╭─ EXERCISE DATA

(* ===== verification/SfsNames.v ===== *)
(** * Names in the simple file system: creating, linking, removing, renaming

    The root directory stands for a map from names to inode numbers.  Here the
    vnode operations on directories are steps on that map: on every path they
    keep the invariant of the file system and the bytes of all other files, and
    the link counts agree with the map. *)

From S2P Require Import Prelude Uio Bitmap Strings SfsDisk SfsFile SfsIo SfsTruncate SfsDir SfsVnode SfsInv SfsOps.
Import Bitmap Strings SfsDisk SfsFile SfsIo SfsTruncate SfsDir SfsVnode SfsInv SfsOps.

Module SfsNames.

Section Names.
Context {D : Type} {DK : Disk D} {DKL : DiskLaws D} {RW : ReliableWrites D}.
Local Abbreviation sfs := (SfsFile.sfs (D := D)).

(** The directory at [p] stands for [d], the inodes are [M], and the link counts
    are right. *)
Record sane (p : Z) (s : sfs) (M : gmap Z sfs_inode) (d : gmap (list Z) Z) : Prop := mk_sane {
  sn_core : core p s M d;
  sn_links ino i : ino <> 1 -> M !! ino = Some i -> sfi_linkcount i = links d ino;
}.

Lemma sane_step p s M d s' M' : sane p s M d -> core p s' M' d -> (forall j, j <> 1 -> M' !! j = M !! j) -> sane p s' M' d.
Proof. intros [_ Hl] Hco HM. constructor; [done|]. intros ino i H1. rewrite HM by done. by apply Hl. Qed.

Lemma links_bound p s M d ino : core p s M d -> 0 <= links d ino <= 1144.
Proof.
  intros [_ (v & Hat & _ & Hd & _)]. split; [unfold links; lia|]. pose proof Hat as [_ _ _ [_ _ Hmax Hnd]].
  assert (size (filter (fun x => x.2 = ino) d) <= size d)%nat by apply map_subseteq_size, map_filter_subseteq.
  assert (size d <= length (entries s v))%nat as Hs.
  { rewrite <- Hd. unfold dirof, dirmap. rewrite map_size_list_to_map by (rewrite dirmap_names; exact Hnd). rewrite list.length_fmap. apply length_filter. }
  unfold entries in Hs. rewrite slots_length, contents_length in Hs.
  assert (Z.to_nat (sfi_size (sv_i v)) / 64 <= 1144)%nat by (apply Nat.Div0.div_le_upper_bound; lia). unfold links. lia.
Qed.

Lemma links_none d ino : (forall n, d !! n <> Some ino) -> links d ino = 0.
Proof.
  intros Hn. unfold links. rewrite map_empty_filter_2, map_size_empty; [done|]. intros n x Hx. cbn. intros ->. by apply (Hn n).
Qed.

(** Inode [ino] has a vnode in memory. *)
Definition held (s : sfs) (ino : Z) : Prop := exists q v, svs s !! q = Some v /\ sv_ino v = ino.

Lemma held_others p s s' M M' d ino : core p s M d -> core p s' M' d -> others p s s' -> ino <> 1 -> held s' ino <-> held s ino.
Proof.
  intros [_ (v & [_ Hv _ _] & H1 & _)] [_ (v' & [_ Hv' _ _] & H1' & _)] Ho Hne.
  split; intros (q & w & Hq & <-); exists q, w; (destruct (decide (q = p)) as [->|Hqp]; [congruence|]); rewrite Ho in * by done; done.
Qed.

(** A reference to the file [ino] at [g], besides those in [s]. *)
Definition refers (p g ino : Z) (s s' : sfs) : Prop :=
  g <> p /\ exists v, svs s' !! g = Some v /\ sv_ino v = ino /\
    ((held s ino /\ 1 < vn_refcount v) \/ (~ held s ino /\ vn_refcount v = 1 /\ vn_opencount v = 0)).

Lemma referenced_refers al p g ino s s' M d M' : core p s M d -> core p s' M' d -> referenced al ino g s s' -> ino <> 1 -> refers p g ino s s'.
Proof.
  intros Hco Hco' (v & Hv & Hino & Href & Ho) H1. pose proof Hco' as [HF' (w & [_ Hw _ _] & Hw1 & _)]. split; [intros ->; congruence|].
  exists v. split; [done|]. split; [done|]. destruct Href as [(Hg & _ & Hr & Hop)|(v0 & Hv0 & ->)].
  - right. split; [|done]. intros (q & x & Hq & Hx). assert (q <> g) by congruence. assert (q = g); [|done].
    eapply (fi_inj _ _ HF' q g); [by rewrite Ho|done|congruence].
  - left. cbn in *. split; [by exists g, v0|]. destruct Hco as [HF _]. apply (fi_loaded _ _ HF) in Hv0 as (_ & ? & _). lia.
Qed.

Lemma referenced_gains al ino g s s' M : files s M -> referenced al ino g s s' -> gains al g s s'.
Proof.
  intros HF (v & Hv & Hino & Href & Ho). split; [intros q Hq; unfold cnt; by rewrite Ho|]. unfold cnt. rewrite Hv. destruct Href as [(Hg & Hal & Hr & Hop)|(v0 & Hv0 & ->)].
  - left. rewrite Hg. split; [done|]. split; [done|]. exists (sv_ino v). cbn. by rewrite Hr, Hop.
  - right. rewrite Hv0. destruct (fi_loaded _ _ HF g v0 Hv0) as (_ & ? & _). by exists (sv_ino v0), (vn_refcount v0), (vn_opencount v0).
Qed.

(** The conditions on references and addresses carry over. *)
Lemma only_side p s s' M d al : core p s M d -> only p s s' -> bounded s -> fresh al s -> bounded s' /\ fresh al s'.
Proof.
  intros [_ (v & [_ Hv _ _] & _)] [Ho Hp] Hb Hf. split.
  - intros q w Hq. specialize (Hp q). unfold cnt in Hp. rewrite Hq in Hp. destruct (svs s !! q) as [v0|] eqn:Hv0; [|done]. injection Hp as _ -> _. by eapply Hb.
  - intros q Hq. pose proof (Hf q Hq). rewrite Ho; [done|]. intros ->. congruence.
Qed.

Lemma lookonce_run p nm name al junk s M d : sane p s M d -> points_to nm name -> length junk = 64%nat -> bounded s -> fresh al s ->
  exists r g slot s' M', sfs_lookonce p nm al junk s = Ok (r, g, slot, s') /\ sane p s' M' d /\ keeps_data s M s' M' /\ (forall j, j <> 1 -> M' !! j = M !! j) /\
    (if r =? 0 then gains al g s s' else same_counts s s') /\
    ((r = 0 /\ exists ino, d !! name = Some ino /\ slot_of p s' slot name /\ refers p g ino s s') \/
     (r = ENOENT /\ d !! name = None) \/ eio D r \/ enomem al r).
Proof using DKL.
  intros Hsn Hnm Hl Hb Hfr. pose proof Hsn as [Hco Hlk]. unfold sfs_lookonce.
  destruct (core_findname p nm name junk s M d Hco Hnm Hl) as (r & found & empty & s1 & M1 & -> & Hco1 & Hk1 & Ho1 & HM1 & Hr). rewrite Ok_bind.
  pose proof (sane_step _ _ _ _ _ _ Hsn Hco1 HM1) as Hsn1.
  destruct Hr as [(ino & slot & -> & -> & Hd & Hslot)|Hr].
  2: { assert (r <> 0) as Hr0 by (destruct Hr as [[-> _]|[-> _]]; done). rewrite (proj2 (Z.eqb_neq r 0) Hr0). cbn [negb].
       exists r, 0, 0, s1, M1. split; [done|]. split; [done|]. split; [done|]. split; [done|]. rewrite (proj2 (Z.eqb_neq r 0) Hr0). split; [apply Ho1|]. right. tauto. }
  cbn [Z.eqb negb]. rewrite Ok_bind. pose proof Hco as [_ (vr & Hat & H1 & _ & Hn)]. destruct (Hn name ino Hd) as [Hi1 HMi].
  destruct (only_side p s s1 M d al Hco Ho1 Hb Hfr) as [Hb1 Hfr1].
  destruct (core_load p ino al s1 M1 d Hco1) as (r & g & s2 & -> & Hco2 & Hk2 & Hsl2 & Hr); [by rewrite HM1|done|done|]. rewrite Ok_bind.
  pose proof (sane_step _ _ _ _ _ _ Hsn1 Hco2 (fun j _ => eq_refl)) as Hsn2. pose proof (keeps_data_trans _ _ _ _ _ _ Hk1 Hk2) as Hk.
  destruct Hr as [[-> Href]|[Hr Hsv]].
  2: { assert (r <> 0) as Hr0 by (destruct Hr as [[-> _]|[-> _]]; done). rewrite (proj2 (Z.eqb_neq r 0) Hr0). cbn [negb].
       exists r, 0, slot, s2, M1. split; [done|]. split; [done|]. split; [done|]. split; [done|]. rewrite (proj2 (Z.eqb_neq r 0) Hr0).
       split; [intros q; unfold cnt; rewrite Hsv; apply Ho1|]. tauto. }
  cbn [Z.eqb negb]. destruct (referenced_refers al p g ino s1 s2 M1 d M1 Hco1 Hco2 Href Hi1) as (Hgp & v & Hv & Hino & Hcnt).
  rewrite (sv_rd_run g s2 v Hv), Ok_bind. pose proof Hco2 as [HF2 _]. destruct (fi_loaded _ _ HF2 g v Hv) as (HMv & _).
  rewrite (sn_links _ _ _ _ Hsn2 (sv_ino v) (sv_i v)), Hino by (done || congruence). pose proof (links_pos d name ino Hd). rewrite (proj2 (Z.eqb_neq (links d ino) 0)) by lia.
  exists 0, g, slot, s2, M1. split; [done|]. split; [done|]. split; [done|]. split; [done|]. split; [apply (same_gains al g s s1); [apply Ho1|apply (referenced_gains al ino g s1 s2 M1); [apply Hco1|done]]|].
  left. split; [done|]. exists ino. split; [done|]. split; [by apply Hsl2|].
  split; [done|]. exists v. rewrite (held_others p s s1 M M1 d ino Hco Hco1 (proj1 Ho1) Hi1) in Hcnt. done.
Qed.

╰─

DIRECTIONS :: Filter by the word "SfsVnode": copy every line of the data that holds it.

EXERCISE ANSWER ::
From S2P Require Import Prelude Uio Bitmap Strings SfsDisk SfsFile SfsIo SfsTruncate SfsDir SfsVnode SfsInv SfsOps.
Import Bitmap Strings SfsDisk SfsFile SfsIo SfsTruncate SfsDir SfsVnode SfsInv SfsOps.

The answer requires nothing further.